La realtà prese una piega diversa dalle nobili – ancorché, secondo alcuni, teoricamente sbagliate – intenzioni di principio. L’area delle imprese pubbliche si estese enormemente, spesso non per consapevoli disegni industriali ma per favorire una gestione politica, partitica, correntizia, dei posti di lavoro, supremo strumento di conquista del consenso elettorale. Si giunse fino all’aberrazione del “panettone di Stato”: l’acquisizione fra il 1968 e il 1970 del controllo di Motta e Alemagna, al tempo celebri produttori di panettoni, da parte di una società del gruppo IRI, il campione italiano dello “Stato imprenditore”. Era difficile, per usare un eufemismo, intravedere obiettivi strategici d’interesse pubblico nella produzione di panettoni.
Iniziò a diffondersi, dapprima nella professione economica poi nel dibattito politico, una convinzione che era puro buon senso: un impiegato pubblico chiuso nella sua stanza ministeriale, ma anche un ministro, non può capirne di aziende, di mercati, di tecnologie più di un imprenditore o di un manager che girano il mondo e sondano continuamente il mondo degli affari e le sue tendenze. Un intervento pubblico nel sistema delle imprese poteva dunque giustificarsi solo se orizzontale, cioè indirizzato a incentivare o disincentivare caratteri comuni all’intero sistema, non già a scegliere un settore o un impresa per la loro presunta strategicità.
L’ondata di privatizzazioni sopraggiunta negli anni Novanta fu originata dalla necessità, da un lato, di reperire risorse per arginare la crescita del debito pubblico e, dall’altro, di adeguare il sistema italiano alle direttive europee. Ma fu anche avvalorata dal mutare dell’orientamento culturale e politico sottostante. La giungla delle principali imprese pubbliche fu disboscata. Un libro recente di Pietro Modiano e Marco Onado (Illusioni perdute, il Mulino) ripercorre quella stagione e mostra come (uso parole mie) la commistione di obiettivi di finanza pubblica, osservanza di trattati internazionali, adesione al nuovo mainstream di pensiero economico finì col produrre una gran confusione, da cui scaturirono disastri come la vendita di Telecom Italia, le cui conseguenza ancora il Paese sta pagando e da cui soltanto ora l’azienda sta uscendo.

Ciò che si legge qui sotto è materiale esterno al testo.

(* ===== verification/Netip.v ===== *)
(** * IP addresses and prefixes (Go's [net/netip], as [internal/hba] uses it)

    Parsing, masking and printing of addresses and CIDR prefixes.  An address
    is its value as an integer of 32 or 128 bits. *)

From S2P Require Import Prelude GoStrings.

Inductive Addr := V4 (a : Z) | V6 (a : Z) (zone : string).
Record Prefix := mkPrefix { px_Addr : Addr; px_Bits : Z }.

Definition BitLen (a : Addr) : Z := match a with V4 _ => 32 | V6 _ _ => 128 end.

(** ** IPv4 *)

Fixpoint decimal_value (acc : Z) (s : string) : Z :=
  match s with "" => acc | String c r => decimal_value (acc * 10 + digit_value c) r end.

(** One field: digits only, no leading zero, at most 255. *)
Definition parse_octet (s : string) : option Z :=
  if negb (bool_decide (s = "")) && sforall is_digit s && ((slen s =? 1)%nat || negb (has_prefix s "0")) &&
     (slen s <=? 3)%nat && (decimal_value 0 s <=? 255)
  then Some (decimal_value 0 s) else None.

Definition parseIPv4Fields (s : string) : option (Z * Z * Z * Z) :=
  match split_on "."%char s with
  | [a; b; c; d] =>
      match parse_octet a, parse_octet b, parse_octet c, parse_octet d with
      | Some a, Some b, Some c, Some d => Some (a, b, c, d)
      | _, _, _, _ => None
      end
  | _ => None
  end.
Definition parseIPv4 (s : string) : option Addr :=
  match parseIPv4Fields s with
  | Some (a, b, c, d) => Some (V4 (((a * 256 + b) * 256 + c) * 256 + d))
  | None => None
  end.

(** ** IPv6 *)

Definition hex_value (c : ascii) : option Z :=
  let n := Z.of_nat (nat_of_ascii c) in
  if (48 <=? n) && (n <=? 57) then Some (n - 48)
  else if (97 <=? n) && (n <=? 102) then Some (n - 87)
  else if (65 <=? n) && (n <=? 70) then Some (n - 55)
  else None.

(** The leading hex digits: how many, their value, what follows. *)
Fixpoint hex_prefix (off : nat) (acc : Z) (s : string) : nat * Z * string :=
  match s with
  | String c r => match hex_value c with Some v => hex_prefix (S off) (acc * 16 + v) r | None => (off, acc, s) end
  | "" => (off, acc, s)
  end.

(** The fields read so far, in order; where [::] stood; what is left. *)
Fixpoint parse_groups (room : nat) (s : string) (groups : list Z) (ellipsis : option nat) :
  option (list Z * option nat * string) :=
  match room with
  | O => Some (groups, ellipsis, s)
  | S room =>
      let '(off, acc, rest) := hex_prefix 0 0 s in
      if (4 <? off)%nat || (off =? 0)%nat then None
      else if has_prefix rest "." then
        if match ellipsis with None => negb (length groups =? 6)%nat | Some _ => false end then None
        else if (6 <? length groups)%nat then None
        else match parseIPv4Fields s with
             | Some (a, b, c, d) => Some (groups ++ [a * 256 + b; c * 256 + d], ellipsis, "")
             | None => None
             end
      else
        let groups := groups ++ [acc] in
        match rest with
        | "" => Some (groups, ellipsis, "")
        | String c r =>
            if negb (bool_decide (c = ":"%char)) then None
            else match r with
                 | "" => None
                 | String c' r' =>
                     if bool_decide (c' = ":"%char) then
                       match ellipsis with
                       | Some _ => None
                       | None =>
                           match r' with
                           | "" => Some (groups, Some (length groups), "")
                           | _ => parse_groups room r' groups (Some (length groups))
                           end
                       end
                     else parse_groups room r groups ellipsis
                 end
        end
  end.

Definition groups_value (groups : list Z) : Z := fold_left (λ acc g, acc * 65536 + g) groups 0.

(** [s] without its zone. *)
Definition parse6 (s : string) : option Z :=
  let '(s, ellipsis) := if has_prefix s "::" then (sdrop 2 s, Some 0%nat) else (s, None) in
  if bool_decide (s = "") && match ellipsis with Some _ => true | None => false end then Some 0
  else
    match parse_groups 8 s [] ellipsis with
    | Some (groups, ellipsis, "") =>
        match ellipsis with
        | None => if (length groups <? 8)%nat then None else Some (groups_value groups)
        | Some e =>
            if (length groups <? 8)%nat then
              Some (groups_value (take e groups ++ replicate (8 - length groups) 0 ++ drop e groups))
            else None
        end
    | _ => None
    end.

Definition parseIPv6 (s : string) : option Addr :=
  match split_on "%"%char s with
  | s' :: (_ :: _) =>
      let zone := sdrop (slen s' + 1) s in
      if bool_decide (zone = "") then None else (λ a, V6 a zone) <$> parse6 s'
  | _ => (λ a, V6 a "") <$> parse6 s
  end.

(** The first of [.], [:] and [%] decides the form. *)
Fixpoint first_mark (s : string) : option ascii :=
  match s with
  | "" => None
  | String c r => if bool_decide (c = "."%char) || bool_decide (c = ":"%char) || bool_decide (c = "%"%char)
                  then Some c else first_mark r
  end.
Definition ParseAddr (s : string) : option Addr :=
  match first_mark s with
  | Some c => if bool_decide (c = "."%char) then parseIPv4 s else if bool_decide (c = ":"%char) then parseIPv6 s else None
  | None => None
  end.

(** ** Prefixes *)

(** The bits after the slash: no sign, no leading zero. *)
Definition parse_bits (s : string) (max : Z) : option Z :=
  if negb (bool_decide (s = "")) && sforall is_digit s && ((slen s =? 1)%nat || negb (has_prefix s "0")) &&
     (slen s <=? 3)%nat && (decimal_value 0 s <=? max)
  then Some (decimal_value 0 s) else None.

Definition without_zone (a : Addr) : Addr := match a with V6 a _ => V6 a "" | a => a end.

Definition ParsePrefix (s : string) : option Prefix :=
  match split_last "/"%char s with
  | Some (address, bits) =>
      match ParseAddr address with
      | Some a =>
          if match a with V6 _ zone => negb (bool_decide (zone = "")) | V4 _ => false end then None
          else mkPrefix a <$> parse_bits bits (BitLen a)
      | None => None
      end
  | None => None
  end.
Definition PrefixFrom (a : Addr) (bits : Z) : Prefix := mkPrefix (without_zone a) bits.

Definition mask_bits (width bits a : Z) : Z := Z.shiftl (Z.shiftr a (width - bits)) (width - bits).
Definition Masked (p : Prefix) : Prefix :=
  mkPrefix (match px_Addr p with
            | V4 a => V4 (mask_bits 32 (px_Bits p) a)
            | V6 a z => V6 (mask_bits 128 (px_Bits p) a) z
            end) (px_Bits p).

Definition Is4In6 (a : Addr) : bool := match a with V6 a _ => Z.shiftr a 32 =? 65535 | V4 _ => false end.

(** ** Printing *)

Definition string4 (a : Z) : string :=
  decimal (Z.shiftr a 24 mod 256) +:+ "." +:+ decimal (Z.shiftr a 16 mod 256) +:+ "." +:+
  decimal (Z.shiftr a 8 mod 256) +:+ "." +:+ decimal (a mod 256).

Definition hex_char (n : Z) : ascii := ascii_of_nat (Z.to_nat (if n <? 10 then 48 + n else 87 + n)).
Definition hex16 (g : Z) : string :=
  let d k := String (hex_char (Z.shiftr g k mod 16)) "" in
  if 4096 <=? g then d 12 +:+ d 8 +:+ d 4 +:+ d 0
  else if 256 <=? g then d 8 +:+ d 4 +:+ d 0
  else if 16 <=? g then d 4 +:+ d 0
  else d 0.

Definition groups_of (a : Z) : list Z := map (λ i, Z.shiftr a (16 * (7 - Z.of_nat i)) mod 65536) (seq 0 8).

Fixpoint zeros (groups : list Z) : nat := match groups with g :: gs => if g =? 0 then S (zeros gs) else O | [] => O end.
(** The first of the longest runs of at least two zero groups. *)
Definition zero_run (groups : list Z) : option (nat * nat) :=
  fold_left (λ best i,
    let n := zeros (drop i groups) in
    if (2 <=? n)%nat && (match best with Some (s, e) => e - s | None => 0 end <? n)%nat then Some (i, i + n)%nat else best)
    (seq 0 8) None.
Definition string6 (a : Z) : string :=
  let groups := groups_of a in
  match zero_run groups with
  | None => join ":" (map hex16 groups)
  | Some (s, e) => join ":" (map hex16 (take s groups)) +:+ "::" +:+ join ":" (map hex16 (drop e groups))
  end.

(** An address without its zone; IPv4-mapped ones print their IPv4 part in dots. *)
Definition AddrString (a : Addr) : string :=
  match a with
  | V4 v => string4 v
  | V6 v _ => if Is4In6 a then "::ffff:" +:+ string4 (v mod 2 ^ 32) else string6 v
  end.
(** [Addr.String] *)
Definition AddrStringZone (a : Addr) : string :=
  match a with
  | V6 _ zone => if bool_decide (zone = "") then AddrString a else AddrString a +:+ "%" +:+ zone
  | V4 _ => AddrString a
  end.
(** [Prefix.Contains]: families must agree and an address with a zone is never contained. *)
Definition Contains (p : Prefix) (a : Addr) : bool :=
  match px_Addr p, a with
  | V4 x, V4 y => Z.shiftr (Z.lxor x y) (32 - px_Bits p) =? 0
  | V6 x _, V6 y zone => bool_decide (zone = "") && (Z.shiftr (Z.lxor x y) (128 - px_Bits p) =? 0)
  | _, _ => false
  end.
Definition PrefixString (p : Prefix) : string := AddrString (px_Addr p) +:+ "/" +:+ decimal (px_Bits p).

(** ** Examples of the documented forms *)

Example parse_v4 : ParsePrefix "10.1.2.3/8" = Some (mkPrefix (V4 167838211) 8).
Proof. vm_compute. reflexivity. Qed.
Example reject_v4 : map ParseAddr ["1.2.3"; "1.2.3.4.5"; "01.2.3.4"; "1.2.3.256"; "1..2.3"; "a.b.c.d"; ""; "1.2.3.4 "] = replicate 8 None.
Proof. vm_compute. reflexivity. Qed.
Example print_v6 :
  map (λ s, AddrString <$> ParseAddr s) ["::"; "::1"; "2001:DB8::"; "2001:db8:0:0:1:0:0:1"; "fe80::1%eth0"; "::ffff:1.2.3.4"; "1:2:3:4:5:6:7:8"] =
  [Some "::"; Some "::1"; Some "2001:db8::"; Some "2001:db8::1:0:0:1"; Some "fe80::1"; Some "::ffff:1.2.3.4"; Some "1:2:3:4:5:6:7:8"].
Proof. vm_compute. reflexivity. Qed.
Example reject_v6 : map ParseAddr [":::"; "1::2::3"; "12345::"; "1:2:3:4:5:6:7"; "1:2:3:4:5:6:7:8:9"; "::1%"; "%eth0"; "1:2:3:4:5:6:7::8"; ":1"] = replicate 9 None.
Proof. vm_compute. reflexivity. Qed.
Example masked_prefixes :
  map (λ s, PrefixString ∘ Masked <$> ParsePrefix s) ["10.1.2.3/8"; "0.0.0.0/0"; "2001:db8::1/32"; "1.2.3.4/33"; "1.2.3.4/+8"; "1.2.3.4/08"; "fe80::1%eth0/64"] =
  [Some "10.0.0.0/8"; Some "0.0.0.0/0"; Some "2001:db8::/32"; None; None; None; None].
Proof. vm_compute. reflexivity. Qed.
Example contains_examples :
  map (λ p, match ParsePrefix p.1, ParseAddr p.2 with Some x, Some a => Some (Contains x a) | _, _ => None end)
    [("10.0.0.0/8", "10.255.0.1"); ("10.0.0.0/8", "11.0.0.1"); ("10.0.0.0/8", "::ffff:10.0.0.1"); ("2001:db8::/32", "2001:db8:1::2"); ("0.0.0.0/0", "1.2.3.4")] =
  [Some true; Some false; Some false; Some true; Some true].
Proof. vm_compute. reflexivity. Qed.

Lo zelo eccessivo è dannoso sempre. Le vicende ultradecennali della politica industriale italiana ne sono un esempio. L’economia mista di mezzo secolo fa era inefficiente e perpetuava nel sistema economico italiano i caratteri ostili al libero mercato ereditati dal passato. Il passaggio repentino a un regime di politica economica in cui di politica industriale, orizzontale o verticale che fosse, si andavano perdendo le tracce è stato un errore altrettanto grave. Sta di fatto che la politica industriale è tornata in questi ultimi anni al centro dell’interesse dei Paesi avanzati, anche di quelli di più solida tradizione liberale. Gli Stati Uniti sono come sempre all’avanguardia. In quel Paese considerazioni di carattere militare e di strategia nelle relazioni internazionali sono sempre molto presenti. L’attività crescente della Cina sullo scacchiere internazionale, soprattutto dopo che la Russia si è infilata nella sanguinosa avventura dell’aggressione all’Ucraina, acuisce le preoccupazioni del governo americano anche per gli approvvigionamenti di semiconduttori. Questi sono essenziali per la difesa e per l’intelligenza artificiale e provengono quasi interamente da Taiwan, sotto costante minaccia cinese. Ne sono discesi pesanti interventi di politica industriale volti a creare campioni nazionali in grado di produrre semiconduttori nella quantità necessaria. In Europa la politica industriale la fa prevalentemente la Commissione per tutti i Paesi aderenti all’Unione, in modo rigorosamente orizzontale; sta ora molto spingendo per incentivare l’uso di tecnologie avanzate nelle produzioni.
L’Italia non può restare indietro. Non vanno ripetuti gli errori dirigistici del lontano passato, ma neanche proseguito l’atteggiamento noncurante del passato più recente. Individuazione di settori strategici e attenzione alle imprese nazionali nelle politiche pubbliche non possono più essere tabù.